Samir à son tour tomba sous les balles d’un tueur à la solde de Naoufel Fassih, ancien membre du groupe de Martha et de Redouane Taghi encore peu connu, avec la complicité de Najib Himmich qui aurait trahi Samir, pour se racheter auprès des membres de son ancien gang, à ceci près que Naoufel Fassih fera assassiner Himmich pour se venger du rôle que ce dernier a joué dans l’assassinat de Martha. Najib Himmich a été enterré vivant. En revanche sa femme sera assassinée devant ses enfants par les mêmes commanditaires du meurtre de Najib Himmich.
Cette versatilité, caractéristique de la Mocro oorlog est éloignée des pratiques dites mafieuses, où le rituel d’initiation et le serment, engagent celui qui le subit et prévient toute tentative de trahison. On ne peut assimiler les gangs qui composent la Mocro oorlog à une quelconque structure mafieuse.
Le cheminement criminel de ces gangs, ne sont pas sans rappeler ceux de la Camorra, dont le criminologue Xavier Raufer, souligne que les agissements de ses membres qui se livrent à des " guerres " qui font rage en pleine rue et dont les " soldats " flinguent comme ils respirent ».

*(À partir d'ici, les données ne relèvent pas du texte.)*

(** C19: A successful connect leaves the credential Secret carrying the current
    host and the very password the connection was opened with. Either the stored
    password served, the Secret is untouched and nothing was executed as
    administrator; or there was none, or it was recorded for another host, or
    opening a connection with it failed, for whatever reason, and then the role
    was given a fresh random password by exactly the provisioning statements, in
    order, on the maintenance and the application database. A connect that fails
    has executed nothing and left every Secret as it was; or, again only without
    a stored password for this host that works, it has executed a prefix of
    these statements, and a Secret changed only if all of them were executed.
    This is for a host without surrounding space, and for a server whose answers
    about the database and the role do not change while the connect runs. *)
Theorem connect_credentials w :
  TrimSpace (host cfg) = host cfg ->
  let refused old := is_ok (openGORM E cfg old (readCredentialSecret cfg w).2).1 = false in
  match connect E cfg w with
  | (Ok c, w') => credentials_agree w w' c refused
  | (Err _, w') => credentials_kept w w' refused
  end.
Proof using HdbE HroleE Hrand KL.
  intros Hhost. cbv zeta. unfold connect, bindM at 1.
  pose proof (readCredential_spec w) as Hr. destruct (readCredentialSecret cfg w) as [[o|e] w1];
    destruct Hr as ((_ & Hc1 & _ & _ & Ht1) & Hs1 & Ho1); [|by left]. subst o. cbn [snd].
  assert (forall (refused : string -> Prop) w2, trace w2 = trace w -> secrets (cluster w2) = secrets (cluster w) ->
    (forall old, stored (cluster w) = Some (old, host cfg) -> refused old) ->
    match connect_provision E cfg w2 with
    | (Ok c, w') => credentials_agree w w' c refused
    | (Err _, w') => credentials_kept w w' refused
    end) as Hprov.
  { intros refused w2 Ht2 Hs2 Hno. pose proof (connect_provision_spec w2) as Hp.
    destruct (connect_provision E cfg w2) as [[c|] w3].
    - destruct Hp as (i & b & Hb & Hcn & Hst & Htr).
      rewrite Hhost in Hst. rewrite Ht2 in Htr. exists (hex_encode b). split_and!; [done|done|].
      right. split; [done|]. by exists i, b, (length (conns w2)).
    - destruct Hp as [[Hk Ht]|(i & b & n & Hb & Ht & Hk)]; [left; split; congruence|]. rewrite Ht2 in Ht, Hk.
      right. split; [done|]. exists i, b, (length (conns w2)), n. split_and!; [done|done|].
      destruct Hk as [Hk|Hk]; [left; congruence|by right]. }
  destruct (stored (cluster w)) as [[pw h]|] eqn:Hst; [|by apply Hprov].
  destruct (String.eqb_spec h (host cfg)) as [->|Hne].
  2:{ apply Hprov; [done|done|]. intros old [= <- ->]. done. }
  unfold bindM, tryM. pose proof (openGORM_spec pw w1) as Ho.
  destruct (openGORM E cfg pw w1) as [[c|e] w2] eqn:Eo; destruct Ho as (Hk2 & _ & Ho).
  - destruct Ho as (-> & Hc2 & Ht2). cbn. exists pw. rewrite Hk2. split_and!.
    + by rewrite Hc2, lookup_app_r, Nat.sub_diag by lia.
    + unfold stored in *. by rewrite Hs1.
    + left. split_and!; [done|by rewrite Hs1|by rewrite Ht2, Ht1].
  - apply Hprov; [congruence|by rewrite Hk2|]. intros old [= <-]. by rewrite Eo.
Qed.

End credentials.

(** ** Statements and connection strings carry their values *)

(** PostgreSQL's reading of a quoted token, after its opening quote: up to the
    closing quote, a doubled quote standing for one. *)
Fixpoint read_delimited (q : ascii) (s : string) : option (string * string) :=
  match s with
  | EmptyString => None
  | String c r =>
      if Ascii.eqb c q then
        match r with
        | String d r' =>
            if Ascii.eqb d q then '(v, rest) ← read_delimited q r'; Some (String q v, rest)
            else Some ("", r)
        | EmptyString => Some ("", "")
        end
      else '(v, rest) ← read_delimited q r; Some (String c v, rest)
  end.

Definition not_starting (q : ascii) (s : string) : bool :=
  match s with String c _ => negb (Ascii.eqb c q) | EmptyString => true end.

Lemma read_delimited_quoted q v rest :
  not_starting q rest = true ->
  read_delimited q (ReplaceAll v q (String q (String q "")) ++ String q rest) = Some (v, rest).
Proof.
  intros Hr. induction v as [|c v IH]; simpl.
  - rewrite Ascii.eqb_refl. destruct rest as [|d r]; [done|]. simpl in Hr. by destruct (Ascii.eqb d q).
  - destruct (Ascii.eqb c q) eqn:Hc.
    + apply Ascii.eqb_eq in Hc as ->. simpl. by rewrite !Ascii.eqb_refl, IH.
    + simpl. by rewrite Hc, IH.
Qed.

Definition strip (p s : string) : option string :=
  if HasPrefix s p then Some (TrimPrefix s p) else None.

Lemma strip_app p r : strip p (p ++ r) = Some r.
Proof.
  unfold strip, TrimPrefix, HasPrefix. assert (String.prefix p (p ++ r) = true) as -> by (apply prefix_app; eauto).
  by rewrite drop_app.
Qed.

(** A [CREATE ROLE] or [ALTER ROLE] statement as the server reads it. *)
Definition read_role_password (s : string) : option (string * string) :=
  s ← strip (String dquote "") s;
  '(role, s) ← read_delimited dquote s;
  s ← strip " WITH LOGIN PASSWORD '" s;
  '(pw, s) ← read_delimited quote s;
  if String.eqb s "" then Some (role, pw) else None.

Definition read_set_role (s : string) : option (bool * string * string) :=
  match strip "ALTER ROLE " s with
  | Some r => '(role, pw) ← read_role_password r; Some (true, role, pw)
  | None => r ← strip "CREATE ROLE " s; '(role, pw) ← read_role_password r; Some (false, role, pw)
  end.

Lemma read_role_password_quoted role pw :
  read_role_password (quoteIdent role ++ " WITH LOGIN PASSWORD " ++ quoteLiteral pw) = Some (role, pw).
Proof.
  unfold read_role_password, quoteIdent, quoteLiteral. rewrite !append_assoc, strip_app. cbn [mbind option_bind].
  change (String dquote "" ++ ?r) with (String dquote r). rewrite read_delimited_quoted by done. cbn [mbind option_bind].
  change (" WITH LOGIN PASSWORD " ++ "'" ++ ?r) with (" WITH LOGIN PASSWORD '" ++ r). rewrite strip_app. cbn [mbind option_bind].
  change "'" with (String quote ""). rewrite read_delimited_quoted by done. done.
Qed.

(** Whatever bytes the role name and the password hold, the server reads the
    role statement as exactly that role and that password: no value ends early
    and nothing follows. *)
Theorem set_role_roundtrip cfg roleExists pw :
  read_set_role (set_role cfg roleExists pw) = Some (roleExists, user cfg, pw).
Proof.
  unfold read_set_role, set_role. set (tail := quoteIdent (user cfg) ++ _).
  assert (read_role_password tail = Some (user cfg, pw)) as Ht by apply read_role_password_quoted.
  clearbody tail. destruct roleExists.
  - change ("ALTER" ++ " ROLE " ++ tail) with ("ALTER ROLE " ++ tail). rewrite strip_app.
    cbn -[read_role_password]. by rewrite Ht.
  - change ("CREATE" ++ " ROLE " ++ tail) with ("CREATE ROLE " ++ tail).
    assert (strip "ALTER ROLE " ("CREATE ROLE " ++ tail) = None) as -> by reflexivity.
    rewrite strip_app. cbn -[read_role_password]. by rewrite Ht.
Qed.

Cette confusion sur le terrain a profité à deux personnalités qui commencèrent à imposer leur loi, il s’agit de Naoufel Fassih et Radouane Taghi qui donnent à la Mocro un caractère plus proche de ce que l’on a coutume de désigner, sous le nom de mafia. La violence de rue persiste, mais elle est cette fois orientée vers l’affirmation d’un pouvoir centralisé et resserré autour de ces deux personnages. Elle n’est plus une simple conséquence de la loi du Talion, mais elle vise à « discipliner » les gangs obéiront à une direction unique. On retrouve une stratégie identique lorsque Yoshio Kodama imposa aux "gurentai" japonais une seule et même structure, la Yakuza.
Dès lors, on assiste à une montée en puissance de ce réseau qui tend à s’affirmer de plus en plus dans cet univers du trafic de drogue.
S’emparer du pouvoir par la violence
Redouane Taghi est actuellement sous les verrous dans l’attente du verdict de son procès. En 2014, son nom a commencé à circuler dans le monde du crime organisé. Il s’impose très vite à la tête d’une organisation classée, par les Pays-Bas, parmi les plus dangereuses, devant les gangs monténégrins Škaljari et Kavač. Pour autant, il n’est toujours pas possible de parler de mafia pour son organisation, car la police néerlandaise ne lui a pas laissé le temps de la transformer en mafia.
Il est issu d’une famille de dealers, mais aussi à la différence des membres des gangs, tels Martha ou Benaouf, il a fait des études supérieures. Il a étudié la science de l'éducation à l'Université d'Utrecht, tout en « dealant » pour subvenir aux besoins de sa famille. Il possède donc, un certain ascendant sur tous, et a su profiter de la faiblesse structurelle de ces gangs, pour créer sa propre organisation.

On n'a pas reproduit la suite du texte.